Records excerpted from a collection
╭──

(** * Result recording and log messages of the WebGPU conformance test suite

    A shallow embedding of
    - [out-wpt/common/framework/logging/test_case_recorder.js]
      (class [TestCaseRecorder] and the numeric enum [PassState]),
    - [out/common/framework/logging/log_message.js]
      (the [LogMessageWithStack] the recorder constructs),
    - [out/common/internal/logging/log_message.js]
      (the [LogMessageWithStack] with [setFirstLineOnly]),
    together with a model of the parameter space builder.

    JavaScript objects that are shared by reference (the live result record
    handed to the recorder, and the recorder's log array) live in an
    explicit heap; JavaScript numbers that hold clock readings are IEEE 754
    binary64 values with the arithmetic of the standard library's
    specification of floating-point numbers. *)

From Stdlib Require Import ZArith SpecFloat String Ascii List.
From stdpp Require Import gmap strings list fin_maps.

Local Open Scope Z_scope.
Local Open Scope string_scope.

(** ** JavaScript numbers

    A number is a binary64 value: a signed zero, a signed infinity, NaN, or
    [(-1)^s * m * 2^e] in canonical form.  Subtraction, multiplication and
    division round to nearest, ties to even. *)

Module Number.

Definition prec : Z := 53.

Definition emax : Z := 1024.

(** The number that an integer literal denotes. *)
Definition of_Z (z : Z) : spec_float := binary_normalize prec emax z 0 false.

Definition sub (x y : spec_float) : spec_float := SFsub prec emax x y.

Definition mul (x y : spec_float) : spec_float := SFmul prec emax x y.

Definition div (x y : spec_float) : spec_float := SFdiv prec emax x y.

(** [x < y] and [x >= y]; both are false when an operand is NaN. *)
Definition ltb (x y : spec_float) : bool := SFltb x y.

Definition geb (x y : spec_float) : bool := SFleb y x.

(** [Number.isFinite(x)] *)
Definition isFinite (x : spec_float) : bool :=
  match x with
  | S754_zero _ | S754_finite _ _ _ => true
  | S754_infinity _ | S754_nan => false
  end.

End Number.

Coercion Number.of_Z : Z >-> spec_float.
Arguments Number.of_Z : simpl never.

(** [Math.ceil(x)]: the least integer not below [x]; zeros, infinities and
    NaN are returned as they are, and a result that is zero keeps the sign
    of [x].  For [e < 0] the integer is [- floor (- (+/- m) / 2^(-e))]. *)
Definition Math_ceil (x : spec_float) : spec_float :=
  match x with
  | S754_finite s m e =>
      if (0 <=? e)%Z then x
      else
        let k := (- ((- cond_Zopp s (Zpos m)) / 2 ^ (- e)))%Z in
        if (k =? 0)%Z then S754_zero s
        else binary_normalize Number.prec Number.emax k 0 s
  | _ => x
  end.

(** The numbers with [x >= 0]: a zero of either sign, a positive finite
    number or [+Infinity]. *)
Definition nonneg (x : spec_float) : Prop :=
  match x with
  | S754_zero _ | S754_infinity false | S754_finite false _ _ => True
  | _ => False
  end.

(** ** JavaScript values and thrown errors *)

Definition loc := positive.

Inductive value :=
  | VUndefined
  | VNumber (x : spec_float)
  | VString (s : string)
  | VBool (b : bool)
  | VRef (l : loc).

#[global] Instance spec_float_eq_dec : EqDecision spec_float.
Proof. solve_decision. Defined.

#[global] Instance value_eq_dec : EqDecision value.
Proof. solve_decision. Defined.

(** The class of a thrown object, as far as [instanceof SkipTestCase] can
    tell. *)
Inductive ErrorClass := PlainError | SkipTestCase.

Record Error := {
  ex_class : ErrorClass;
  ex_message : string;
  ex_stack : option string;
  ex_extra : option value
}.

Definition instanceof_SkipTestCase (ex : Error) : bool :=
  match ex_class ex with SkipTestCase => true | PlainError => false end.

(** Outcome of a method that may hit [assert(cond, msg)]. *)
Inductive outcome (A : Type) :=
  | Returns (a : A)
  | Throws (msg : string).
Arguments Returns {A} a.
Arguments Throws {A} msg.

Definition throws {A} (o : outcome A) : bool :=
  match o with Throws _ => true | Returns _ => false end.

(** ** framework/logging/log_message.js *)

Module Framework.

Record LogMessageWithStack := {
  name : string;
  message : string;
  stack : option string
}.

(** [constructor(name, ex, includeStack = true)] *)
Definition new (name : string) (ex : Error) (includeStack : bool)
  : LogMessageWithStack :=
  {| name := name;
     message := ex_message ex;
     stack := if includeStack then ex_stack ex else None |}.

(** [if (this.stack)]: the stack is defined and not the empty string. *)
Definition has_stack (l : LogMessageWithStack) : bool :=
  match stack l with
  | Some s => negb (String.eqb s "")
  | None => false
  end.

Section toJSON.
(** [extractImportantStackTrace] of [../util/stack.js]. *)
Variable extractImportantStackTrace : LogMessageWithStack → string.

Definition toJSON (l : LogMessageWithStack) : string :=
  let m := name l ++ ": " in
  if has_stack l then m ++ extractImportantStackTrace l
  else m ++ message l.
End toJSON.

End Framework.

Import Framework.

(** ** The heap of shared objects *)

Inductive object :=
  | OArray (elems : list LogMessageWithStack)
  | ORecord (fields : gmap string value).

(** [arr.push(e)] on the array at [l] *)
Definition push (l : loc) (e : LogMessageWithStack)
  (h : gmap loc object) : gmap loc object :=
  alter (λ o, match o with
              | OArray es => OArray (es ++ [e])
              | ORecord _ => o
              end) l h.

(** [obj.k = v] on the record at [l] *)
Definition set_field (l : loc) (k : string) (v : value)
  (h : gmap loc object) : gmap loc object :=
  alter (λ o, match o with
              | ORecord m => ORecord (<[k:=v]> m)
              | OArray _ => o
              end) l h.

(** [Object.assign(target, source)]: every own property of [source] is
    written to the record at [l]. *)
Definition Object_assign (l : loc) (source : gmap string value)
  (h : gmap loc object) : gmap loc object :=
  alter (λ o, match o with
              | ORecord m => ORecord (source ∪ m)
              | OArray _ => o
              end) l h.

(** ** test_case_recorder.js *)

Module PassState.
Definition pass : Z := 0.
Definition skip : Z := 1.
Definition warn : Z := 2.
Definition fail : Z := 3.

(** The reverse mapping [PassState[n]] of the numeric enum. *)
Definition name_of (n : Z) : value :=
  match n with
  | 0 => VString "pass"
  | 1 => VString "skip"
  | 2 => VString "warn"
  | 3 => VString "fail"
  | _ => VUndefined
  end.
End PassState.

Record TestCaseRecorder := {
  result : loc;
  state : Z;
  startTime : spec_float;
  logs : loc;
  debugging : bool
}.

(** A recorder object together with the heap its references point into. *)
Record World := {
  this : TestCaseRecorder;
  heap : gmap loc object
}.

(** [constructor(result, debugging)]: the log array [[]] is a new object. *)
Definition new_TestCaseRecorder (result : loc) (debugging : bool)
  (h : gmap loc object) : World :=
  let l := fresh (dom h) in
  {| this := {| result := result;
                state := PassState.pass;
                startTime := (-1)%Z;
                logs := l;
                debugging := debugging |};
     heap := <[l := OArray []]> h |}.

Definition setState (s : Z) (w : World) : World :=
  {| this := {| result := result (this w);
                state := Z.max (state (this w)) s;
                startTime := startTime (this w);
                logs := logs (this w);
                debugging := debugging (this w) |};
     heap := heap w |}.

(** [this.logs.push(new LogMessageWithStack(name, ex, includeStack))] *)
Definition logs_push (name : string) (ex : Error) (includeStack : bool)
  (w : World) : World :=
  {| this := this w;
     heap := push (logs (this w)) (new name ex includeStack) (heap w) |}.
(** [open(path, "wb")] for a file of an existing directory. Python refuses a
    path that holds a NUL byte ([ValueError: embedded null byte]); the file
    system refuses a last component that is empty (the path names the
    directory) or longer than [NAME_MAX] bytes ([OSError]). Nothing is
    written when it raises. What depends on the machine rather than on the
    path (a full disk, permissions) is not modelled. *)
Definition NAME_MAX : nat := 255.

Fixpoint has_char (c : ascii) (s : string) : bool :=
  match s with
  | EmptyString => false
  | String c' s' => Ascii.eqb c' c || has_char c s'
  end.

(** [os.path.basename] *)
Fixpoint basename (path : string) : string :=
  match path with
  | EmptyString => EmptyString
  | String c rest =>
      if has_char "/"%char rest then basename rest
      else if Ascii.eqb c "/"%char then rest
      else path
  end.

Definition open_wb (path : string) : result unit :=
  if has_char "000"%char path then Raised ValueError
  else if String.eqb (basename path) ""
          || (NAME_MAX <? String.length (basename path))%nat
  then Raised OSError
  else Returned tt.

(** A field name that needs no replacement: neither a slash nor a space. *)
Definition plain (job_field : string) : Prop :=
  replace " "%char "_"%char (replace "/"%char "_"%char job_field) = job_field.

Section MlModel.
Context `{sk : Sklearn}.

(** The pickled dictionary [{"vectorizer": ..., "model": ...}]. *)
Record Bundle : Type := {
  vectorizer : Vectorizer;
  model : Classifier
}.

(** A line printed on standard output. *)
Inductive LogLine : Type :=
| NotTraining (job_field : string) (n_labels : Z)
| Retrained (job_field : string) (used count : Z).

(** What the process can see and change: the database, the files of
    [MODEL_DIR] (path to unpickled content), and standard output. The file
    system is a map on exact paths; opening, pickling and unpickling are
    taken to succeed and to round-trip a bundle.
    [train_calls] is a ghost trace of the calls of [train_model], by field. *)
Record World : Type := {
  db : DB;
  files : gmap string Bundle;
  stdout : list LogLine;
  train_calls : list string
}.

╰──

▶ _What to do_
Only the lines above from the one with "let l := fresh (dom h) in" up to and including the one with "logs := logs (this w);" should be repeated, exactly as written.

▶ _Written reply_
  let l := fresh (dom h) in
  {| this := {| result := result;
                state := PassState.pass;
                startTime := (-1)%Z;
                logs := l;
                debugging := debugging |};
     heap := <[l := OArray []]> h |}.

Definition setState (s : Z) (w : World) : World :=
  {| this := {| result := result (this w);
                state := Z.max (state (this w)) s;
                startTime := startTime (this w);
                logs := logs (this w);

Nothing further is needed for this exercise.